> [Assignment]
Every line holding the string "device" should be copied from the listing.

> [Entries shown]
(* ===== verification/Ext2Tx.v ===== *)
(** * Ext2Tx: the allocation context of EXT2

    A block handed out by the context was free in the bitmaps as the context
    sees them and is used afterwards, and nothing else changes; committing
    makes the bitmaps on the device those the context sees. *)
From S2P Require Import Prelude Text Store Ext2 Ext2Alloc Ext2Block Ext2Layout Ext2Meta.
#[local] Open Scope Z_scope.

Section tx.
Context {S : Type} {HS : ByteStore S} {HL : ByteStoreLaws S} (G : geo) (sz : Z) (HG : geo_ok G sz).
Local Abbreviation bs := (g_bs G).
Local Abbreviation ok := (dev_ok sz).
Local Abbreviation keep := (keeps bs sz).
Local Abbreviation block := (blk bs).

(** The block bitmap of group [g] on the device, and as the context has it. *)
Definition bmap (d : S) (g : Z) : list Z := block d (loc G (RBb g)).
Definition tmap (d : S) (t : tx S) (g : Z) : list Z := if gx_loaded (ctx_get g t) then gx_bitmap (ctx_get g t) else bmap d g.
(** Block [k] is used according to the bitmaps [bm]. *)
Definition used (bm : Z -> list Z) (k : Z) : bool := test_bit (bm (k / g_bpg G)) (k mod g_bpg G).

(** [d] has the bitmaps the context was loaded from. *)
Record ctx_ok (d : S) (t : tx S) : Prop := CtxOk {
  cx_len : zlen (tx_ctx t) = g_groups G;
  cx_clean : forall g, 0 <= g < g_groups G -> gx_loaded (ctx_get g t) = true -> gx_dirty (ctx_get g t) = false -> gx_bitmap (ctx_get g t) = bmap d g;
  cx_dirty : forall g, 0 <= g < g_groups G -> gx_dirty (ctx_get g t) = true -> gx_loaded (ctx_get g t) = true;
  cx_map : forall g, 0 <= g < g_groups G -> gx_loaded (ctx_get g t) = true -> zlen (gx_bitmap (ctx_get g t)) = bs /\ Forall is_byte (gx_bitmap (ctx_get g t));
  cx_cursor : forall g, 0 <= g < g_groups G -> 0 <= gx_cursor (ctx_get g t);
}.

Lemma ctx_init_ok m d : mem_ok G m -> ctx_ok d (Tx (Fs d m) (ext2_alloc_ctx_init m)) /\ forall g, 0 <= g < g_groups G -> tmap d (Tx (Fs d m) (ext2_alloc_ctx_init m)) g = bmap d g.
Proof using HG.
  intros Hm. pose proof (go_groups _ _ HG).
  assert (forall g, 0 <= g < g_groups G -> ctx_get g (Tx (Fs d m) (ext2_alloc_ctx_init m)) = Gctx (zrep (m_block_size m) 0) 0 false false) as E.
  { intros g Hg. unfold ctx_get, ext2_alloc_ctx_init. cbn [tx_ctx]. rewrite (mk_groups _ _ Hm). by rewrite lookup_replicate_2 by lia. }
  split; [split|]; try (intros g Hg; unfold tmap; rewrite E by done; done).
  cbn [tx_ctx]. unfold ext2_alloc_ctx_init, zlen. rewrite (mk_groups _ _ Hm), length_replicate. lia.
Qed.

Lemma ctx_get_set g h x (t t' : tx S) : zlen (tx_ctx t) = g_groups G -> 0 <= g < g_groups G -> 0 <= h < g_groups G -> ctx_set g x t = (Done tt, t') ->
  ctx_get h t' = (if g =? h then x else ctx_get h t) /\ tx_fs t' = tx_fs t /\ zlen (tx_ctx t') = g_groups G.
Proof using.
  intros Hl Hg Hh [= <-]. unfold ctx_get. cbn [tx_ctx tx_fs]. split; [|split; [done|unfold zlen in *; by rewrite length_insert]].
  destruct (Z.eqb_spec g h) as [->|Hne].
  - rewrite list_lookup_insert_eq by (unfold zlen in Hl; lia). done.
  - rewrite list_lookup_insert_ne by lia. done.
Qed.

(** Putting back a loaded bitmap, clean only if it is the one on the device. *)
Lemma ctx_set_ok d g x t t' :
  ctx_ok d t -> 0 <= g < g_groups G -> gx_loaded x = true -> zlen (gx_bitmap x) = bs -> Forall is_byte (gx_bitmap x) -> 0 <= gx_cursor x ->
  (gx_dirty x = false -> gx_bitmap x = bmap d g) -> ctx_set g x t = (Done tt, t') ->
  ctx_ok d t' /\ tx_fs t' = tx_fs t /\ forall h, 0 <= h < g_groups G -> tmap d t' h = if g =? h then gx_bitmap x else tmap d t h.
Proof using.
  intros [Hl Hc Hd Hm Hcu] Hg Hlo Hz Hb Hx Hcl E. pose proof (ctx_get_set g g x t t' Hl Hg Hg E) as (_ & Efs & Hl').
  assert (forall h, 0 <= h < g_groups G -> ctx_get h t' = if g =? h then x else ctx_get h t) as Eg by (intros h Hh; apply (ctx_get_set g h x t t' Hl Hg Hh E)).
  split; [split; [done|..]|split; [done|]]; intros h Hh; unfold tmap; rewrite Eg by done; destruct (Z.eqb_spec g h) as [->|]; auto.
  by rewrite Hlo.
Qed.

> [Expected output]
    makes the bitmaps on the device those the context sees. *)
(** The block bitmap of group [g] on the device, and as the context has it. *)
(** Putting back a loaded bitmap, clean only if it is the one on the device. *)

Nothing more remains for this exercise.